'''

(** C6.  For a four-digit UTC year, a month from 1 to 12 and a positive id,
    [generate_new_folio] returns "BJ-" year4 "-" month2 "-" zeroPad(id, 6)
    "-" checkDigit, the check digit being computeCheckDigit of the dash-free
    "BJ" year4 month2 zeroPad(id, 6), which is what [calculate_luhn] returns
    on it; the result depends on the clock through its year and month only;
    in a different month the folio differs and carries the same id segment,
    which has six digits up to id 999999. *)
Theorem generate_new_folio_format (now : utc_time) (user_id : Z) :
  1000 <= utc_year now <= 9999 -> 1 <= utc_month now <= 12 -> 0 < user_id ->
  let y4 := Spec.year4 (utc_year now) in
  let m2 := Spec.month2 (utc_month now) in
  let seq := Spec.zeroPad user_id 6 in
  let c := Spec.computeCheckDigit ("BJ" +:+ y4 +:+ m2 +:+ seq) in
  (calculate_luhn ("BJ" +:+ y4 +:+ m2 +:+ seq) = Ok c
   /\ 0 <= c <= 9
   /\ generate_new_folio now user_id
      = Ok ("BJ-" +:+ y4 +:+ "-" +:+ m2 +:+ "-" +:+ seq +:+ "-"
            +:+ String (Py.digit_char c) EmptyString))
  /\ (forall now',
         utc_year now' = utc_year now -> utc_month now' = utc_month now ->
         generate_new_folio now' user_id = generate_new_folio now user_id)
  /\ (forall now',
         1000 <= utc_year now' <= 9999 -> 1 <= utc_month now' <= 12 ->
         utc_year now' <> utc_year now \/ utc_month now' <> utc_month now ->
         exists folio folio',
           generate_new_folio now user_id = Ok folio
           /\ generate_new_folio now' user_id = Ok folio'
           /\ folio <> folio'
           /\ Spec.id_segment (String.length seq) folio = seq
           /\ Spec.id_segment (String.length seq) folio' = seq)
  /\ (user_id <= 999999 -> String.length seq = 6%nat).
Proof.
  intros Hy Hm Hid y4 m2 seq c.
  destruct (generate_new_folio_shape now user_id Hy Hm Hid) as (Hc & Hr & Hf).
  fold y4 m2 seq in Hc, Hr, Hf. fold c in Hc, Hr, Hf.
  split; [|split; [|split]].
  - split; [exact Hc|]. split; [exact Hr | exact Hf].
  - intros now' Ey Em. unfold generate_new_folio. now rewrite Ey, Em.
  - intros now' Hy' Hm' Hne.
    destruct (generate_new_folio_shape now' user_id Hy' Hm' Hid) as (_ & _ & Hf').
    fold seq in Hf'.
    eexists. eexists. split; [exact Hf|]. split; [exact Hf'|].
    split; [|split].
    + intros E. apply (append_inv_head "BJ-") in E.
      apply append_inv_length in E as [Ey E];
        [|unfold y4, Spec.year4; now rewrite !fixed_digits_length].
      apply (append_inv_head "-") in E.
      apply append_inv_length in E as [Em _];
        [|unfold m2, Spec.month2; now rewrite !fixed_digits_length].
      apply fixed_digits_inj in Ey;
        [|change (10 ^ Z.of_nat 4) with 10000; lia..].
      apply fixed_digits_inj in Em;
        [|change (10 ^ Z.of_nat 2) with 100; lia..].
      lia.
    + apply id_segment_of_folio; apply fixed_digits_length.
    + apply id_segment_of_folio; apply fixed_digits_length.
  - intros Hmax. unfold seq, Spec.zeroPad.
    replace (user_id <? 10 ^ Z.of_nat 6) with true
      by (symmetry; apply Z.ltb_lt; change (10 ^ Z.of_nat 6) with 1000000; lia).
    apply fixed_digits_length.
Qed.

'''

Search the listing for the word "returns" and return each line that holds it.

_RESULT BELOW_
    [generate_new_folio] returns "BJ-" year4 "-" month2 "-" zeroPad(id, 6)
    "BJ" year4 month2 zeroPad(id, 6), which is what [calculate_luhn] returns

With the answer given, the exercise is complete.